Il parait que, pour se faire élire, les candidats aux divers étages de la politique suisse doivent serrer des milliers de mains au marché. Tu parles! ça, c’était avant. Quand les gens achetaient effectivement et régulièrement leurs victuailles eux-mêmes et les transportaient dans de jolis paniers. J’aime bien ce rituel d’ailleurs: fête, quand je peux arracher du temps à l’agenda pour m’en aller cueillir le chou frisé et la pomme locale à même l’étal du maraîcher. Sauf qu’aujourd’hui, hors centres villes, les gourmands se font livrer les œufs de la ferme directement à leur porte et le reste, ils le commandent sur internet. Alors où rencontrer l’électeur, pour sûr de sûr, le samedi? Plus vraiment là où il achète, plutôt là où il jette. Voilà une activité que l’on ne peut pas encore déléguer à des sous-traitants et bizarrement, il me semble que l’on consomme peut-être à peine moins, mais que l’on évacue toujours davantage de déchets. Et les bouteilles vertes à gauche, le plastique à droite, le carton, il va où? Mais non, là, c’est le container du papier, ce n’est pas pareil. Et pas question de fourrer les capsules de café avec l’aluminium, c’est tricher. Bref, la déchetterie est en train de se profiler comme le point de ralliement des petites commune, là où on s’attarde, où on rencontre les voisins… et où on serre la pogne des politiciens.

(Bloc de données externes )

(* ===== verification/Jepsen.v ===== *)
(** * Jepsen: the checker of recorded operations (pkg/chaos/jepsen_checker.go)

    An [interface{}] value is an option ([nil] is [None]).  The descriptions
    of violations, text for people, are left out. *)

From S2P Require Import Prelude GoSort.

Section jepsen.
  Context {V : Type}.

Record JepsenOp := mkJepsenOp {
  jo_ClientID : string;
  jo_Type : string;
  jo_Key : string;
  jo_WriteValue : option V;
  jo_ReadValue : option V;
  jo_InvokeAt : Z;
  jo_CompleteAt : Z;
  jo_Success : bool;
  jo_Error : string;
  jo_ServingNode : string;
}.

Inductive ViolationType := ViolationLostWrite | ViolationStaleRead | ViolationNonMonotonic | ViolationSplitBrain.

Record Violation := mkViolation {
  vi_Type : ViolationType;
  vi_Ops : list JepsenOp;
}.

Record JepsenChecker := mkJepsenChecker {
  jc_ops : list JepsenOp;
}.

Definition NewJepsenChecker : JepsenChecker := mkJepsenChecker [].

Definition Record_op (op : JepsenOp) (c : JepsenChecker) : JepsenChecker := mkJepsenChecker (jc_ops c ++ [op]).

(** [KeyState]: the last successful write and read of a key. *)
Record KeyState := mkKeyState {
  ks_lastWrite : option JepsenOp;
  ks_lastRead : option JepsenOp;
}.

(** The body of the loop of [checkDurability]. *)
Definition durability_step (op : JepsenOp) (st : gmap string KeyState * list Violation) : gmap string KeyState * list Violation :=
  let '(keyStates, violations) := st in
  if negb (jo_Success op) then (keyStates, violations) else
  let state := default (mkKeyState None None) (keyStates !! jo_Key op) in
  if jo_Type op =?s "write" then (<[jo_Key op := mkKeyState (Some op) (ks_lastRead state)]> keyStates, violations)
  else if jo_Type op =?s "read" then
    let violations :=
      match ks_lastWrite state with
      | Some w =>
          if jo_CompleteAt w <? jo_InvokeAt op then
            match jo_ReadValue op with
            | None => violations ++ [mkViolation ViolationLostWrite [w; op]]
            | Some _ => violations
            end
          else violations
      | None => violations
      end in
    (<[jo_Key op := mkKeyState (ks_lastWrite state) (Some op)]> keyStates, violations)
  else (<[jo_Key op := state]> keyStates, violations).

Definition checkDurability (ops : list JepsenOp) : list Violation :=
  (fold_left (fun st op => durability_step op st) ops (∅, [])).2.

(** The body of the loop of [checkStaleReads]: the test of a read has no effect. *)
Definition stale_step (op : JepsenOp) (knownValues : gmap string (option V)) : gmap string (option V) :=
  if negb (jo_Success op) then knownValues
  else if jo_Type op =?s "write" then <[jo_Key op := jo_WriteValue op]> knownValues
  else knownValues.

Definition checkStaleReads `{SortSlice} (ops : list JepsenOp) : list Violation :=
  let sorted := sort_Slice (fun a b => jo_CompleteAt a <? jo_CompleteAt b) ops in
  let '(_, violations) := fold_left (fun '(known, violations) op => (stale_step op known, violations)) sorted (∅ : gmap string (option V), []) in violations.

Definition monotonic_step (op : JepsenOp) (clientLastRead : gmap string (gmap string (option V))) : gmap string (gmap string (option V)) :=
  if negb (jo_Success op) || negb (jo_Type op =?s "read") then clientLastRead
  else <[jo_ClientID op := <[jo_Key op := jo_ReadValue op]> (default ∅ (clientLastRead !! jo_ClientID op))]> clientLastRead.

Definition checkMonotonicReads (ops : list JepsenOp) : list Violation :=
  let '(_, violations) := fold_left (fun '(last, violations) op => (monotonic_step op last, violations)) ops (∅ : gmap string (gmap string (option V)), []) in violations.

Definition jepsen_Verify `{SortSlice} (c : JepsenChecker) : list Violation :=
  checkDurability (jc_ops c) ++ checkStaleReads (jc_ops c) ++ checkMonotonicReads (jc_ops c).

Record JepsenStats := mkJepsenStats {
  js_TotalOps : Z;
  js_Writes : Z;
  js_Reads : Z;
  js_Successes : Z;
  js_Failures : Z;
}.

Definition stats_step (op : JepsenOp) (st : Z * Z * Z * Z) : Z * Z * Z * Z :=
  let '(writes, reads, successes, failures) := st in
  let '(writes, reads) :=
    if jo_Type op =?s "write" then (i64 (writes + 1), reads) else if jo_Type op =?s "read" then (writes, i64 (reads + 1)) else (writes, reads) in
  if jo_Success op then (writes, reads, i64 (successes + 1), failures) else (writes, reads, successes, i64 (failures + 1)).

Definition jepsen_Stats (c : JepsenChecker) : JepsenStats :=
  let '(writes, reads, successes, failures) := fold_left (fun st op => stats_step op st) (jc_ops c) (0, 0, 0, 0) in
  mkJepsenStats (zlen (jc_ops c)) writes reads successes failures.

(** ** What the checker finds *)

Definition is_write (k : string) (op : JepsenOp) : bool := jo_Success op && (jo_Type op =?s "write") && (jo_Key op =?s k).

(** The last successful write of a key in a list of operations. *)
Definition last_write (ops : list JepsenOp) (k : string) : option JepsenOp := last (List.filter (is_write k) ops).

(** A read that misses a write: the operations before it end, for its key,
    with a write that completed before the read began, and the read returned
    nothing. *)
Definition missed (before : list JepsenOp) (w r : JepsenOp) : Prop :=
  jo_Success r = true /\ jo_Type r = "read" /\ jo_ReadValue r = None /\ last_write before (jo_Key r) = Some w /\ jo_CompleteAt w < jo_InvokeAt r.

Lemma last_write_snoc ops op k : last_write (ops ++ [op]) k = if is_write k op then Some op else last_write ops k.
Proof. unfold last_write. rewrite List.filter_app /=. destruct (is_write k op); [by rewrite last_snoc|by rewrite app_nil_r]. Qed.

(** The reads that miss a write, as more operations are recorded. *)
Lemma missed_snoc ops op (P : list JepsenOp -> JepsenOp -> JepsenOp -> Prop) :
  (exists before w r after, ops ++ [op] = before ++ r :: after /\ P before w r) <->
  (exists before w r after, ops = before ++ r :: after /\ P before w r) \/ exists w, P ops w op.
Proof.
  split.
  - intros (before & w & r & after & E & H). destruct after as [|x after _] using rev_ind.
    + apply app_inj_tail in E as [-> ->]. right. by exists w.
    + rewrite app_comm_cons app_assoc in E. apply app_inj_tail in E as [-> ->]. left. by exists before, w, r, after.
  - intros [(before & w & r & after & -> & H)|(w & H)]; [exists before, w, r, (after ++ [op])|exists ops, w, op, []]; by rewrite -?app_assoc.
Qed.

(** The state of the loop of [checkDurability] after the operations [ops]. *)
Definition durability_ok (ops : list JepsenOp) (st : gmap string KeyState * list Violation) : Prop :=
  (forall k, st.1 !! k ≫= ks_lastWrite = last_write ops k) /\
  (forall v, v ∈ st.2 <-> exists before w r after, ops = before ++ r :: after /\ (missed before w r /\ v = mkViolation ViolationLostWrite [w; r])).

Lemma durability_step_ok ops op st : durability_ok ops st -> durability_ok (ops ++ [op]) (durability_step op st).
Proof.
  destruct st as [ks vs]. intros [Hk Hv]. unfold durability_ok. cbn in Hk, Hv. setoid_rewrite (missed_snoc ops op).
  setoid_rewrite last_write_snoc. setoid_rewrite <- Hv. unfold is_write, durability_step.
  destruct (jo_Success op) eqn:Hs; cbn; [|split; [done|]; intros v; unfold missed; naive_solver congruence].
  pose proof (Hk (jo_Key op)) as Hko. set (state := default _ _). assert (Hst : ks_lastWrite state = last_write ops (jo_Key op)).
  { rewrite -Hko. unfold state. by destruct (ks !! jo_Key op). }
  assert (Hsame : forall st', ks_lastWrite st' = ks_lastWrite state -> forall k, <[jo_Key op := st']> ks !! k ≫= ks_lastWrite = last_write ops k).
  { intros st' E k. destruct (decide (jo_Key op = k)) as [<-|]; [by rewrite lookup_insert_eq /= E|by rewrite lookup_insert_ne]. }
  destruct (String.eqb_spec (jo_Type op) "write") as [Hw|Hw]; cbn.
  - split.
    + intros k. destruct (String.eqb_spec (jo_Key op) k) as [<-|]; [by rewrite lookup_insert_eq|by rewrite lookup_insert_ne].
    + intros v. unfold missed. rewrite Hw. naive_solver.
  - destruct (String.eqb_spec (jo_Type op) "read") as [Hr|Hr]; cbn; [|split; [by apply Hsame|intros v; unfold missed; naive_solver]].
    split; [by apply Hsame|]. intros v. rewrite Hst. unfold missed. destruct (last_write ops (jo_Key op)) as [w|]; [|naive_solver].
    destruct (Z.ltb_spec (jo_CompleteAt w) (jo_InvokeAt op)); [|naive_solver lia].
    destruct (jo_ReadValue op) eqn:E; [naive_solver|]. rewrite elem_of_app list_elem_of_singleton. naive_solver.
Qed.

Lemma durability_run ops : durability_ok ops (fold_left (fun st op => durability_step op st) ops (∅, [])).
Proof.
  induction ops as [|op ops IH] using rev_ind.
  - split; [done|]. intros v. cbn. rewrite elem_of_nil. split; [done|]. intros (before & ? & ? & ? & E & _). by destruct before.
  - rewrite fold_left_app. by apply durability_step_ok.
Qed.

Lemma checkStaleReads_nil `{SortSlice} ops : checkStaleReads ops = [].
Proof.
  unfold checkStaleReads. generalize (∅ : gmap string (option V)).
  induction (sort_Slice _ ops) as [|op l IH]; intros m; [done|]. cbn. apply IH.
Qed.

Lemma checkMonotonicReads_nil ops : checkMonotonicReads ops = [].
Proof. unfold checkMonotonicReads. generalize (∅ : gmap string (gmap string (option V))). induction ops as [|op l IH]; intros m; [done|]. cbn. apply IH. Qed.

(** The checker reports exactly the reads that return nothing although the
    last write of their key recorded before them had completed when they
    began.  The checks of stale and of non-monotonic reads report nothing,
    whatever was recorded. *)
Theorem jepsen_verify_exact `{SortSlice} c v :
  v ∈ jepsen_Verify c <-> exists before w r after, jc_ops c = before ++ r :: after /\ missed before w r /\ v = mkViolation ViolationLostWrite [w; r].
Proof. unfold jepsen_Verify. rewrite checkStaleReads_nil checkMonotonicReads_nil !app_nil_r. apply (durability_run (jc_ops c)). Qed.

(** The statistics of a history add up. *)
Theorem jepsen_stats_total c : zlen (jc_ops c) < two63 ->
  js_Successes (jepsen_Stats c) + js_Failures (jepsen_Stats c) = js_TotalOps (jepsen_Stats c) /\
  js_Writes (jepsen_Stats c) + js_Reads (jepsen_Stats c) <= js_TotalOps (jepsen_Stats c).
Proof.
  intros Hlen. unfold jepsen_Stats.
  assert (K : forall ops w r su fa, 0 <= w -> 0 <= r -> 0 <= su -> 0 <= fa -> w + r <= su + fa -> su + fa + zlen ops < two63 ->
    let '(w', r', su', fa') := fold_left (fun st op => stats_step op st) ops (w, r, su, fa) in su' + fa' = su + fa + zlen ops /\ w' + r' <= su' + fa').
  { induction ops as [|op ops IH]; intros w r su fa Hw Hr Hs Hf Hle Hb; [unfold zlen; cbn; lia|]. cbn [fold_left].
    unfold zlen in *. cbn [length] in *. unfold stats_step at 2.
    destruct (jo_Type op =?s "write"), (jo_Type op =?s "read"), (jo_Success op); unwrap;
      (match goal with |- context [fold_left ?f ops (?a, ?b, ?c0, ?d)] => specialize (IH a b c0 d) end);
      destruct (fold_left _ ops _) as [[[? ?] ?] ?]; destruct IH as [IH1 IH2]; lia. }
  specialize (K (jc_ops c) 0 0 0 0). destruct (fold_left _ _ _) as [[[? ?] ?] ?]. cbn. destruct K as [E1 E2]; lia.
Qed.

End jepsen.

(** A stale read: the second read returns the value that was overwritten
    before it began, and nothing is reported. *)
Definition stale_history : list (@JepsenOp Z) :=
  [mkJepsenOp "c1" "write" "x" (Some 1) None 0 1 true EmptyString "n1"; mkJepsenOp "c1" "write" "x" (Some 2) None 2 3 true EmptyString "n1";
   mkJepsenOp "c2" "read" "x" None (Some 2) 4 5 true EmptyString "n1"; mkJepsenOp "c2" "read" "x" None (Some 1) 6 7 true EmptyString "n2"].

Example stale_read_unreported : jepsen_Verify (mkJepsenChecker stale_history) = [].
Proof. by vm_compute. Qed.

Je ne pouvais m’empêcher de rire sous cape, le week-end dernier en passant devant la déchetterie près de chez moi. Sale boulot, quand même que la politique… Je voyais de loin le candidat et sa banderole, je me disais que c’était de la proximité, de la vraie: parler aux gens à l’ombre du tas de compost, cette masse rassurante et odorante, qui transforme notre intimité ménagère en terre porteuse d’avenir. En voilà un programme de parti… Je ne sais pas si l’homme a évoqué sa vision de l’écologie – le lieu s’y serait prêté, mais je ne suis pas vraiment du genre à faire un détour pour entendre des harangues partisanes. Je ne sais pas non plus, à l’heure où j’écris, s’il a été élu au Conseil des Etats. Mais chapeau bas (de récupération?) à celui qui vient faire le hérisson sur son tas de décombres végétaux, les deux pieds dans notre réalité aux relents de poubelle. Je suis certaine que, s’ils l’avaient pu, les asticots, coléoptères, limaces et autres mulots, tous ces locataires de nos restes en phase de recyclage, auraient voté pour lui.